(** * The RLM orchestration loop of [atris/research/rlm_simulation.py]

    A shallow embedding of [REPLState] and of the methods of [RLMSimulator]
    ([llm_query], [execute_repl_code], [extract_code_blocks],
    [check_final_answer], [run]), and the properties of the loop.

    Conventions of the embedding.
    - A Python [str] is a [string]; a character is a code point below 256.
      The classes [\w] and "whitespace" are given for that whole range.
    - Python integers are unbounded: counters are in [Z].  [str] of an
      integer is its decimal text up to 4300 digits and raises beyond, as
      in CPython 3.11 with its default settings.
    - A [dict] keeps insertion order: it is an association list whose keys
      are kept distinct by [Dict.set].  The keys of the globals of a block
      are names.
    - An object that code can change in place (a list, an instance) is a
      [VShared] value: it carries an identity and what [str] gives for it
      now.  The globals of a block and [variables] hold the same objects,
      so a change in place shows in both.
    - A call that may raise returns a [fallible] value; a call that may
      not return at all (an exception leaves it, or it runs for ever)
      says how it stopped and in which state.  [run] is described in the same way: by
      its passes, the state it ended in, and how it stopped if it did not
      return.
    - The agent ([simulated_llm]) and the meaning of Python source text
      ([python]) are parameters.  A code block is given a meaning as a tree
      of the actions a block can perform on what the sandbox hands to it:
      its globals, the objects they hold, [print] and [llm_query].  A
      block ends by running off its end, with an [Exception], with an
      exception that is no [Exception] (an exit request, an interrupt), or
      never.  A block acts on the simulator through what it is handed
      only.
    - Trace lines written by [log] and [print] to the terminal have no
      effect on the state and are left out. *)

From Stdlib Require Import String Ascii List ZArith Lia Bool DecimalString Sorted.
Import ListNotations.
Local Open Scope list_scope.
Local Open Scope string_scope.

Problem statement = The records above need to be written out once more, exactly.

Result for this task =
(** * The RLM orchestration loop of [atris/research/rlm_simulation.py]

    A shallow embedding of [REPLState] and of the methods of [RLMSimulator]
    ([llm_query], [execute_repl_code], [extract_code_blocks],
    [check_final_answer], [run]), and the properties of the loop.

    Conventions of the embedding.
    - A Python [str] is a [string]; a character is a code point below 256.
      The classes [\w] and "whitespace" are given for that whole range.
    - Python integers are unbounded: counters are in [Z].  [str] of an
      integer is its decimal text up to 4300 digits and raises beyond, as
      in CPython 3.11 with its default settings.
    - A [dict] keeps insertion order: it is an association list whose keys
      are kept distinct by [Dict.set].  The keys of the globals of a block
      are names.
    - An object that code can change in place (a list, an instance) is a
      [VShared] value: it carries an identity and what [str] gives for it
      now.  The globals of a block and [variables] hold the same objects,
      so a change in place shows in both.
    - A call that may raise returns a [fallible] value; a call that may
      not return at all (an exception leaves it, or it runs for ever)
      says how it stopped and in which state.  [run] is described in the same way: by
      its passes, the state it ended in, and how it stopped if it did not
      return.
    - The agent ([simulated_llm]) and the meaning of Python source text
      ([python]) are parameters.  A code block is given a meaning as a tree
      of the actions a block can perform on what the sandbox hands to it:
      its globals, the objects they hold, [print] and [llm_query].  A
      block ends by running off its end, with an [Exception], with an
      exception that is no [Exception] (an exit request, an interrupt), or
      never.  A block acts on the simulator through what it is handed
      only.
    - Trace lines written by [log] and [print] to the terminal have no
      effect on the state and are left out. *)

From Stdlib Require Import String Ascii List ZArith Lia Bool DecimalString Sorted.
Import ListNotations.
Local Open Scope list_scope.
Local Open Scope string_scope.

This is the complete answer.